━━━ Given records ━━━

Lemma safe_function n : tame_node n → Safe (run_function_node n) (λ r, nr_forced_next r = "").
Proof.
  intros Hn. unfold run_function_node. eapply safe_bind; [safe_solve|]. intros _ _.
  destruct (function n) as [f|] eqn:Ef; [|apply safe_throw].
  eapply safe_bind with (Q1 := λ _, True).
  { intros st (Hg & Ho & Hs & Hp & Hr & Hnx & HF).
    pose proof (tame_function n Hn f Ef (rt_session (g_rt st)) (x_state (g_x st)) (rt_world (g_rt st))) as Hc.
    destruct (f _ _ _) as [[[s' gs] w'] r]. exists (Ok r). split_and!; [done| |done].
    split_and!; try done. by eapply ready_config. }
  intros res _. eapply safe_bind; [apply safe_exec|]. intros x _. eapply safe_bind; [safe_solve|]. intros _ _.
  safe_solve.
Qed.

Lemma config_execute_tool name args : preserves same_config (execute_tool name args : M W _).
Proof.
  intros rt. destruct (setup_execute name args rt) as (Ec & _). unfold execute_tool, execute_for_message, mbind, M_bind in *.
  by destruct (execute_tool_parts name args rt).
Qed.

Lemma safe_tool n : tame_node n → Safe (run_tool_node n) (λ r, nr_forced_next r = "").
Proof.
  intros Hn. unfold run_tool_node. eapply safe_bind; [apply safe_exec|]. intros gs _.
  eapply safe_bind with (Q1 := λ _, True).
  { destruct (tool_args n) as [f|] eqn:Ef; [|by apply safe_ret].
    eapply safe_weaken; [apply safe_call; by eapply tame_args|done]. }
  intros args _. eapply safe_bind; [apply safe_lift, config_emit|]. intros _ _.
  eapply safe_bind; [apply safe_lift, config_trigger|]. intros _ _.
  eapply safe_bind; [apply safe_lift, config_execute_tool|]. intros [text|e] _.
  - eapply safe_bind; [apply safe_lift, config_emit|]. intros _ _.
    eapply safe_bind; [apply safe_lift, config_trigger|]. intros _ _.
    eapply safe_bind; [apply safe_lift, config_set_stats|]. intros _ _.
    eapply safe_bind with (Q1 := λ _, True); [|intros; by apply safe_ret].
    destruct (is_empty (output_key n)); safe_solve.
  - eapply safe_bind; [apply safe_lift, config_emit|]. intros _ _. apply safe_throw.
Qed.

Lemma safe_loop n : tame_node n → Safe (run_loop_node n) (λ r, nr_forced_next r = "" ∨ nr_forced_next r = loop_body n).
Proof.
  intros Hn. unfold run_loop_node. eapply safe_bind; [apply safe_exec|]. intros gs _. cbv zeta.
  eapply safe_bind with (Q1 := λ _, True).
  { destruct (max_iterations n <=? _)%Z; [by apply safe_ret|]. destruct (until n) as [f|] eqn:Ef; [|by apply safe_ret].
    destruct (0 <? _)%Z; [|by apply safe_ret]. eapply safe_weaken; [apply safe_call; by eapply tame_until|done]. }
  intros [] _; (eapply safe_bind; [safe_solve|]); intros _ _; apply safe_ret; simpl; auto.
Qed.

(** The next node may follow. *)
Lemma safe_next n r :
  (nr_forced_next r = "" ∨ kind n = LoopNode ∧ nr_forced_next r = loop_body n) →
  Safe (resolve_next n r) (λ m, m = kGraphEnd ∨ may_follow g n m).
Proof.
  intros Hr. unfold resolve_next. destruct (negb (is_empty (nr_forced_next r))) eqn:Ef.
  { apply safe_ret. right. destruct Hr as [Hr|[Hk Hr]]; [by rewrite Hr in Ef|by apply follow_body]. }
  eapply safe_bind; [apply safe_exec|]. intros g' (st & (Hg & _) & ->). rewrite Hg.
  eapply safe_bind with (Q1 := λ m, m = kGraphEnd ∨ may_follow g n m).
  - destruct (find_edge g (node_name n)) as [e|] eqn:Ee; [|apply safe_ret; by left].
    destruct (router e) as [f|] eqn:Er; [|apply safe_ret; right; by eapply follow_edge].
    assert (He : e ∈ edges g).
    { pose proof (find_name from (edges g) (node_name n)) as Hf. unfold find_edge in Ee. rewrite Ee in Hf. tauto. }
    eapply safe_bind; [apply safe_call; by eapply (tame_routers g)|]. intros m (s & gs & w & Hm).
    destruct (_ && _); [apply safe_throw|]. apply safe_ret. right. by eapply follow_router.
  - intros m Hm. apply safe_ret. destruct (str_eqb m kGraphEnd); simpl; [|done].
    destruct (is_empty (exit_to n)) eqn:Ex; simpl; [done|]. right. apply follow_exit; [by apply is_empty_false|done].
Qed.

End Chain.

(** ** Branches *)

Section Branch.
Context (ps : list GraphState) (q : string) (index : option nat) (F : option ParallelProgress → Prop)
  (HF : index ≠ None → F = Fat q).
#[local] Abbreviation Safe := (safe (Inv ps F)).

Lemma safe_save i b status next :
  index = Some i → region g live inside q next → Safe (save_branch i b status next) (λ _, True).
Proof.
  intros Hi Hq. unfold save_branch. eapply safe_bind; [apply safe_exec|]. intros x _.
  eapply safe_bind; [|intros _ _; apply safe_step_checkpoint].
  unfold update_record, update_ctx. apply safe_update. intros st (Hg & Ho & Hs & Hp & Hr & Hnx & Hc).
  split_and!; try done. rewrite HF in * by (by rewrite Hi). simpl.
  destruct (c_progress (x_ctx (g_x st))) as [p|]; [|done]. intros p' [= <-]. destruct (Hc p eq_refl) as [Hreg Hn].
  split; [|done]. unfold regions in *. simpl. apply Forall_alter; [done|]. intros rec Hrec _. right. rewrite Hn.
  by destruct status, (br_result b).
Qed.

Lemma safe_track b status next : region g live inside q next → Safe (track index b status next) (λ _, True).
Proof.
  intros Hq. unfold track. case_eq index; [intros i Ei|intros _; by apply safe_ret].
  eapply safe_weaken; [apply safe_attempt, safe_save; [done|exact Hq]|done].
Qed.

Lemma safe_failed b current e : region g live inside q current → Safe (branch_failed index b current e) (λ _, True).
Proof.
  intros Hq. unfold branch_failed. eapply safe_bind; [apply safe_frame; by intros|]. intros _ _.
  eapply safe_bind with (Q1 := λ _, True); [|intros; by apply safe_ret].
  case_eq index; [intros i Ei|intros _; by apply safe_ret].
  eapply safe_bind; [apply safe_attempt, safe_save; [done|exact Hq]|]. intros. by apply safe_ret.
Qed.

━━━

> _About this exercise_: Exactly as they stand above, write out the entries.

> _Written response_:
Lemma safe_function n : tame_node n → Safe (run_function_node n) (λ r, nr_forced_next r = "").
Proof.
  intros Hn. unfold run_function_node. eapply safe_bind; [safe_solve|]. intros _ _.
  destruct (function n) as [f|] eqn:Ef; [|apply safe_throw].
  eapply safe_bind with (Q1 := λ _, True).
  { intros st (Hg & Ho & Hs & Hp & Hr & Hnx & HF).
    pose proof (tame_function n Hn f Ef (rt_session (g_rt st)) (x_state (g_x st)) (rt_world (g_rt st))) as Hc.
    destruct (f _ _ _) as [[[s' gs] w'] r]. exists (Ok r). split_and!; [done| |done].
    split_and!; try done. by eapply ready_config. }
  intros res _. eapply safe_bind; [apply safe_exec|]. intros x _. eapply safe_bind; [safe_solve|]. intros _ _.
  safe_solve.
Qed.

Lemma config_execute_tool name args : preserves same_config (execute_tool name args : M W _).
Proof.
  intros rt. destruct (setup_execute name args rt) as (Ec & _). unfold execute_tool, execute_for_message, mbind, M_bind in *.
  by destruct (execute_tool_parts name args rt).
Qed.

Lemma safe_tool n : tame_node n → Safe (run_tool_node n) (λ r, nr_forced_next r = "").
Proof.
  intros Hn. unfold run_tool_node. eapply safe_bind; [apply safe_exec|]. intros gs _.
  eapply safe_bind with (Q1 := λ _, True).
  { destruct (tool_args n) as [f|] eqn:Ef; [|by apply safe_ret].
    eapply safe_weaken; [apply safe_call; by eapply tame_args|done]. }
  intros args _. eapply safe_bind; [apply safe_lift, config_emit|]. intros _ _.
  eapply safe_bind; [apply safe_lift, config_trigger|]. intros _ _.
  eapply safe_bind; [apply safe_lift, config_execute_tool|]. intros [text|e] _.
  - eapply safe_bind; [apply safe_lift, config_emit|]. intros _ _.
    eapply safe_bind; [apply safe_lift, config_trigger|]. intros _ _.
    eapply safe_bind; [apply safe_lift, config_set_stats|]. intros _ _.
    eapply safe_bind with (Q1 := λ _, True); [|intros; by apply safe_ret].
    destruct (is_empty (output_key n)); safe_solve.
  - eapply safe_bind; [apply safe_lift, config_emit|]. intros _ _. apply safe_throw.
Qed.

Lemma safe_loop n : tame_node n → Safe (run_loop_node n) (λ r, nr_forced_next r = "" ∨ nr_forced_next r = loop_body n).
Proof.
  intros Hn. unfold run_loop_node. eapply safe_bind; [apply safe_exec|]. intros gs _. cbv zeta.
  eapply safe_bind with (Q1 := λ _, True).
  { destruct (max_iterations n <=? _)%Z; [by apply safe_ret|]. destruct (until n) as [f|] eqn:Ef; [|by apply safe_ret].
    destruct (0 <? _)%Z; [|by apply safe_ret]. eapply safe_weaken; [apply safe_call; by eapply tame_until|done]. }
  intros [] _; (eapply safe_bind; [safe_solve|]); intros _ _; apply safe_ret; simpl; auto.
Qed.

(** The next node may follow. *)
Lemma safe_next n r :
  (nr_forced_next r = "" ∨ kind n = LoopNode ∧ nr_forced_next r = loop_body n) →
  Safe (resolve_next n r) (λ m, m = kGraphEnd ∨ may_follow g n m).
Proof.
  intros Hr. unfold resolve_next. destruct (negb (is_empty (nr_forced_next r))) eqn:Ef.
  { apply safe_ret. right. destruct Hr as [Hr|[Hk Hr]]; [by rewrite Hr in Ef|by apply follow_body]. }
  eapply safe_bind; [apply safe_exec|]. intros g' (st & (Hg & _) & ->). rewrite Hg.
  eapply safe_bind with (Q1 := λ m, m = kGraphEnd ∨ may_follow g n m).
  - destruct (find_edge g (node_name n)) as [e|] eqn:Ee; [|apply safe_ret; by left].
    destruct (router e) as [f|] eqn:Er; [|apply safe_ret; right; by eapply follow_edge].
    assert (He : e ∈ edges g).
    { pose proof (find_name from (edges g) (node_name n)) as Hf. unfold find_edge in Ee. rewrite Ee in Hf. tauto. }
    eapply safe_bind; [apply safe_call; by eapply (tame_routers g)|]. intros m (s & gs & w & Hm).
    destruct (_ && _); [apply safe_throw|]. apply safe_ret. right. by eapply follow_router.
  - intros m Hm. apply safe_ret. destruct (str_eqb m kGraphEnd); simpl; [|done].
    destruct (is_empty (exit_to n)) eqn:Ex; simpl; [done|]. right. apply follow_exit; [by apply is_empty_false|done].
Qed.

End Chain.

(** ** Branches *)

Section Branch.
Context (ps : list GraphState) (q : string) (index : option nat) (F : option ParallelProgress → Prop)
  (HF : index ≠ None → F = Fat q).
#[local] Abbreviation Safe := (safe (Inv ps F)).

Lemma safe_save i b status next :
  index = Some i → region g live inside q next → Safe (save_branch i b status next) (λ _, True).
Proof.
  intros Hi Hq. unfold save_branch. eapply safe_bind; [apply safe_exec|]. intros x _.
  eapply safe_bind; [|intros _ _; apply safe_step_checkpoint].
  unfold update_record, update_ctx. apply safe_update. intros st (Hg & Ho & Hs & Hp & Hr & Hnx & Hc).
  split_and!; try done. rewrite HF in * by (by rewrite Hi). simpl.
  destruct (c_progress (x_ctx (g_x st))) as [p|]; [|done]. intros p' [= <-]. destruct (Hc p eq_refl) as [Hreg Hn].
  split; [|done]. unfold regions in *. simpl. apply Forall_alter; [done|]. intros rec Hrec _. right. rewrite Hn.
  by destruct status, (br_result b).
Qed.

Lemma safe_track b status next : region g live inside q next → Safe (track index b status next) (λ _, True).
Proof.
  intros Hq. unfold track. case_eq index; [intros i Ei|intros _; by apply safe_ret].
  eapply safe_weaken; [apply safe_attempt, safe_save; [done|exact Hq]|done].
Qed.

Lemma safe_failed b current e : region g live inside q current → Safe (branch_failed index b current e) (λ _, True).
Proof.
  intros Hq. unfold branch_failed. eapply safe_bind; [apply safe_frame; by intros|]. intros _ _.
  eapply safe_bind with (Q1 := λ _, True); [|intros; by apply safe_ret].
  case_eq index; [intros i Ei|intros _; by apply safe_ret].
  eapply safe_bind; [apply safe_attempt, safe_save; [done|exact Hq]|]. intros. by apply safe_ret.
Qed.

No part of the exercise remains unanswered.